Jeannette McCoy made it out of the Pulse nightclub alive on June 12 as gunman Omar Mateen continued a shooting rampage that also wounded and maimed 53 others before he died in a hail of police gunfire.
McCoy said that love and support can only do so much to help. It is a temporary balm, she said, and she worried that while life might return to normal for some people after the world’s attention moves on, it would not for Orlando’s lesbian, gay, bisexual and transgender (LGBT) community.
“All of this has been so traumatizing,” she said. “The way that our community has been impacted, it’s just so unfortunate. We have so many wonderful lives that have been lost. When we look at all these crosses, and all these faces, all these stories, it hurts. It hurts so much.”
On Saturday, across from the Cathedral Church of St Luke, where Christopher Andrew Leinonen’s funeral was held, hundreds lined the street holding “We Support You” and other signs. The 32-year-old Leinonen was with his friends at Pulse early on Sunday last week when gunman Omar Mateen opened fire, killing 49 patrons and wounding 53 others. Mateen died later after being shot by police.
Brandon Wolf was with Leinonen and shooting victim Juan Ramon Guerrero. The 27-year-old Wolf managed to make it out alive.
He said Leinonen, whom he called Drew, changed his life, and eased his pain when he was hurting.
“He looked me in the eyes that night and did what Drew always did, he said ‘I love you,’” Wolf said. “That is Drew’s lasting message to us, ‘I love you.’”
He called Leinonen “my once in a lifetime person.”
“He eased my pain when I was hurting, he laughed at my worst jokes,” Wolf said.
Investigators are still interviewing witnesses, and looking to learn more about Mateen and others who knew him well, including members of his mosque.
A lawyer for the Council of American-Islamic Relations said that the FBI interviewed a man who worshipped at the same mosque as Mateen. Omar Saleh said he sat in on the Friday interview at the Islamic Center of Fort Pierce, the same mosque that Mateen attended near his home. Saleh said the interview lasted about 30 minutes.

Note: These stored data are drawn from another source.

Lemma read_block_step settings run c feed :
  client_inv settings run c -> Forall (feed_ok settings run) feed ->
  (length (ClientStream._pending_items c) <= 1)%nat -> (0 < work c feed)%nat ->
  exists c' i feed', read_block c run feed = ((c', Ok i), feed') /\ client_inv settings run c' /\
    Forall (feed_ok settings run) feed' /\ (length (ClientStream._pending_items c') <= 1)%nat /\
    (work c' feed' < work c feed)%nat /\
    forall c0 told, tells run c0 c (told ++ ClientStream._pending_items c) ->
      tells run c0 c' ((told ++ [i]) ++ ClientStream._pending_items c').
Proof.
  intros H Hf Hp Hwork. destruct (ci_run _ _ _ H) as [Hr _]. unfold read_block, work in *.
  rewrite (ci_state _ _ _ H), bool_decide_eq_true_2, Hr, Z.eqb_refl by done. cbn [negb].
  destruct (ClientStream._pending_items c) as [|i pending] eqn:Hpend.
  - destruct feed as [|[w item] feed]; [cbn in Hwork; lia|]. apply Forall_cons in Hf as [Hi Hf].
    destruct (item_step settings run c w item H Hpend Hi) as (c' & i & Hstep & H' & Htells & Hlen).
    exists c', i, feed. rewrite Hstep. split; [done|]. split; [done|]. split; [done|]. split; [done|].
    split; [cbn [length]; lia|]. intros c0 told Htold. rewrite app_nil_r in Htold.
    rewrite <-app_assoc. by eapply tells_trans.
  - exists (set_pending_items pending c), i, feed. split; [done|]. split; [by apply inv_pending|]. split; [done|].
    assert (Hset : ClientStream._pending_items (set_pending_items pending c) = pending) by (by destruct c). rewrite Hset.
    cbn [length] in *. split; [lia|]. split; [lia|]. intros c0 told Htold. rewrite <-app_assoc.
    eapply tells_same; [|exact Htold]. by rewrite Hset.
Qed.

Lemma read_blocks_told settings run c0 fuel : forall c feed told,
  client_inv settings run c -> Forall (feed_ok settings run) feed ->
  (length (ClientStream._pending_items c) <= 1)%nat -> tells run c0 c (told ++ ClientStream._pending_items c) ->
  exists c' items rest, read_blocks fuel run c feed = (c', map Ok items, rest) /\ client_inv settings run c' /\
    tells run c0 c' ((told ++ items) ++ ClientStream._pending_items c') /\
    ((work c feed <= fuel)%nat -> rest = [] /\ ClientStream._pending_items c' = []).
Proof.
  induction fuel as [|fuel IH]; intros c feed told H Hf Hp Htold.
  { exists c, [], feed. cbn. rewrite app_nil_r. split; [done|]. split; [done|]. split; [done|].
    unfold work. intros Hw. destruct feed; [|cbn in Hw; lia]. destruct (ClientStream._pending_items c); [done|cbn in Hw; lia]. }
  cbn [read_blocks]. destruct (decide (work c feed = 0%nat)) as [Hz|Hz].
  { unfold work in Hz. destruct feed; [|cbn in Hz; lia]. destruct (ClientStream._pending_items c) as [|] eqn:Hpe; [|cbn in Hz; lia].
    exists c, [], []. rewrite !app_nil_r in *. rewrite Hpe, app_nil_r. done. }
  destruct (read_block_step settings run c feed H Hf Hp ltac:(lia)) as (c1 & i & feed1 & Hread & H1 & Hf1 & Hp1 & Hw1 & Htell).
  destruct (IH c1 feed1 (told ++ [i]) H1 Hf1 Hp1 (Htell c0 told Htold)) as (c' & items & rest & Hrs & H' & Ht' & Hdone).
  exists c', (i :: items), rest. rewrite Hread, Hrs.
  replace (told ++ i :: items) with ((told ++ [i]) ++ items) by (by rewrite <-app_assoc). split; [|split; [done|split; [done|]]].
  - destruct (ClientStream._pending_items c) eqn:Hpe, feed; try done. unfold work in Hz. rewrite Hpe in Hz. done.
  - intros Hfuel. apply Hdone. lia.
Qed.
Lemma wps_raise {A} e (Q : A -> V3Session -> Prop) (E : session_error -> V3Session -> Prop) s :
  E e s -> wps (raise e) Q E s.
Proof. intros H l. exact H. Qed.

Lemma wps_get (Q : V3Session -> V3Session -> Prop) E s : Q s s -> wps get_session Q E s.
Proof. intros H l. exact H. Qed.

Lemma wps_modify f (Q : unit -> V3Session -> Prop) E s : Q tt (f s) -> wps (modify_session f) Q E s.
Proof. intros H l. exact H. Qed.

Lemma wps_check b e (Q : unit -> V3Session -> Prop) (E : session_error -> V3Session -> Prop) s :
  (b = true -> Q tt s) -> (b = false -> E e s) -> wps (check b e) Q E s.
Proof. intros HQ HE. destruct b; [by apply wps_ret, HQ|by apply wps_raise, HE]. Qed.

Lemma wps_of_some {A} (o : option A) e (Q : A -> V3Session -> Prop) (E : session_error -> V3Session -> Prop) s :
  (forall a, o = Some a -> Q a s) -> (o = None -> E e s) -> wps (of_some o e) Q E s.
Proof. intros HQ HE. destruct o; [by apply wps_ret, HQ|by apply wps_raise, HE]. Qed.

Lemma wps_of_v3 {A} (m : v3 A) (Q : A -> V3Session -> Prop) (E : session_error -> V3Session -> Prop) s :
  (forall a, m = Ok a -> Q a s) -> (forall e, m = Err e -> E (SessionFrameError e) s) -> wps (of_v3 m) Q E s.
Proof. intros HQ HE. destruct m; [by apply wps_ret, HQ|by apply wps_raise, HE]. Qed.
Lemma command_outcome_effect d c busy d' r :
  V3Response.kind r = COMMAND_RESPONSE_KINDS (V3Command.kind c) -> command_outcome d c busy d' r -> effect_ok r.
Proof.
  intros Hk (_ & [(v & _ & _ & Hv & Hrun & Hvk & _)|(Hst & _)]) Hok Hs.
  - rewrite Hk in Hs. rewrite Hs in Hvk. rewrite Hrun, Hv.
    destruct v as [i|cc|a|s|s]; cbn in Hvk; [discriminate|discriminate| |by destruct Hvk|by destruct Hvk].
    destruct Hvk as [Hvk|[Hvk|[_ Hne]]]; [discriminate Hvk..|]. split; [done|by eexists].
  - unfold ok in Hok. apply bool_decide_eq_true in Hok. congruence.
Qed.

(** The device takes a fresh command in one piece and answers it. *)
Lemma device_answers d c wire next :
  device_inv d -> at_rest (F:=bytes) (SimulatedV3Device._request_parser d) ->
  68 <= SimulatedV3Device._max_receive_bytes d ->
  window next (SimulatedV3Device._recent_request_ids d) -> V3Command.request_id c = next -> command_to_bytes c = Ok wire ->
  exists d' reply r, device_receive d wire = Ok (d', [reply]) /\
    device_inv d' /\ at_rest (F:=bytes) (SimulatedV3Device._request_parser d') /\
    SimulatedV3Device._max_receive_bytes d' = SimulatedV3Device._max_receive_bytes d /\
    SimulatedV3Device._recent_request_ids d' = append_recent next (SimulatedV3Device._recent_request_ids d) /\
    SimulatedV3Device._capabilities d' = SimulatedV3Device._capabilities d /\
    SimulatedV3Device._build_id d' = SimulatedV3Device._build_id d /\
    SimulatedV3Device._pending_data d' = SimulatedV3Device._pending_data d /\
    answers (int_of (V3Command.kind c)) next reply r /\ command_outcome d c false d' r.
Proof.
  intros Hd Hrest Hroom Hwin Hid Hc.
  destruct (command_request c wire Hc) as (Hw & Hl & _ & (total & checksum & size & _ & Hsize & Htot & _ & Hz) & _).
  assert (Hsz : zlen wire <= 68) by (rewrite Hz, Htot, Hsize; case_decide; unfold SETTINGS_PAYLOAD_SIZE; lia).
  destruct (feed_one _ wire wire Hrest Hw (command_complete c wire Hc)) as (p' & Hfeed & Hrest').
  unfold device_receive. rewrite (proj2 (Z.leb_le _ _)) by lia. cbn [require mbind result_bind].
  rewrite Hfeed. cbn [lift mbind result_bind handle_all].
  set (d1 := set_parser p' d).
  assert (Hd1 : device_inv d1).
  { apply set_parser_inv; [apply Hrest'| |done]. destruct Hrest' as [_ ->]. constructor. }
  rewrite (proj2 (Z.leb_gt _ _)) by apply (di_limits d1 Hd1).
  destruct (fresh_command_ok d1 c wire false Hd1 Hc) as (d' & reply & r & Hh & Hd' & Hsf & Ha & Ho).
  { rewrite Hid. apply window_fresh; [apply (di_recent d Hd)|done]. }
  rewrite Hh. cbn [mbind result_bind]. exists d', reply, r. split; [done|].
  destruct Hsf as (E1 & E2 & E3 & E4 & _ & E6 & E7). rewrite Hid in *.
  split_and!; try done. by rewrite E3.
Qed.

Lemma set_requests_flags rs r : same_flags r (set_requests rs r).
Proof. by destruct r. Qed.

Lemma same_flags_trans r1 r2 r3 : same_flags r1 r2 -> same_flags r2 r3 -> same_flags r1 r3.
Proof. intros (? & ? & ? & ?) (? & ? & ? & ?). split_and!; congruence. Qed.

(** The frame of a reply is dispatched, and the reader waits again. *)
Lemma reply_received r kind id deadline high_water reply response :
  let rs := BackgroundReader.requests r in
  let p := new_request kind id deadline in
  let r1 := set_requests (with_request p (next_id id) high_water rs) r in
  reader_idle r -> reader_inv r1 -> answers (int_of kind) id reply response -> effect_ok response ->
  exists f r0, decode_v3_frame reply = Ok f /\
    apply_response (count_frame r) response PROTOCOL_VERSION = (r0, None, None) /\
    process_frames r1 [f] = set_requests (after_request (answered response p) (next_id id) high_water rs) r0 /\
    reader_idle (set_requests (after_request (answered response p) (next_id id) high_water rs) r0).
Proof.
  intros rs p r1 Hidle Hr1 (Hw & _ & (f & Hf & Hr) & Hid & Hk) He.
  rewrite reply_kind_command in Hk. exists f.
  pose proof (proj1 (decode_v3_frame_iff reply f Hw) Hf) as (head & _ & (Hver & _) & _).
  assert (Hdata : _DATA_KINDS (V3FrameHeader.kind (V3Frame.header f)) = false).
  { unfold decode_v3_response in Hr. cbv zeta in Hr. apply require_bind in Hr as [Hkind _].
    by apply response_kind_facts in Hkind as (? & _). }
  destruct (dispatch_idle (count_frame r) response kind id deadline high_water Hid Hk He) as (r0 & Ha & Hd).
  exists r0. split; [done|]. split; [done|]. pose proof (id_version r Hidle) as Hver'.
  assert (Hc : BackgroundReader.requests (count_frame r) = rs) by (unfold rs; by destruct r). rewrite Hc in Hd. fold p in Hd.
  set (r2 := set_requests (after_request (answered response p) (next_id id) high_water rs) r0) in *.
  assert (Hpf : process_frame r1 f = (r2, None)).
  { unfold process_frame. cbv zeta. rewrite Hdata. cbn [andb]. rewrite Hr, Hver. rewrite <-Hd. f_equal.
    unfold r1. by destruct r. }
  assert (Hflags : same_flags r r2).
  { apply apply_response_flags in Ha. eapply same_flags_trans; [|apply set_requests_flags].
    eapply same_flags_trans; [|exact Ha]. by destruct r. }
  split.
  - cbn [process_frames]. destruct (set_requests_flags (with_request p (next_id id) high_water rs) r) as (_ & _ & _ & Hs).
    fold r1 in Hs. by rewrite Hs, (id_running r Hidle), Hpf.
  - split.
    + pose proof (process_frame_sound r1 f Hr1) as [Hi _]. by rewrite Hpf in Hi.
    + by rewrite (require_live_flags _ _ Hflags), (id_live r Hidle).
    + destruct Hflags as (_ & _ & _ & ->). apply Hidle.
    + assert (Hsel : BackgroundReader._selected_wire_version r2 = BackgroundReader._selected_wire_version r0)
        by (unfold r2; by destruct r0). rewrite Hsel.
      assert (Hcnt : BackgroundReader._selected_wire_version (count_frame r) = BackgroundReader._selected_wire_version r)
        by (by destruct r). rewrite <-Hcnt in Hver'.
      destruct (apply_response_version _ _ _ _ _ _ Ha) as [->| ->]; [exact Hver'|by right].
    + unfold r2. destruct r0, rs. done.
Qed.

The wave of support for shooting victims and survivors continued unabated on Saturday. Around Orlando people prayed on the street and left balloons, flowers, pictures and posters to honor the victims.
Dozens of people waited two to three hours at Realm Tattoos to get one of the recently drawn “One Pulse” tattoos etched into their skin. The tattoos are free, but people are encouraged to leave a donation for the victims.
Still, family members of those killed know the grief and anger they are feeling is just the beginning. They have been too numb this week to really feel much of anything since the massacre.
And they say it has been especially tough for them to see constant images of Mateen’s face on television.
“I’m still in a state of shock so the anger and hatred for Chris’ killer has not fully kicked in,” said Mark Bando, Leinonen’s father, who is a retired Detroit police officer.
“Those of us who have to go on living our lives without Christopher can surely feel sorry for ourselves, but the real tragedy is Christopher’s future has been taken from him,” he said.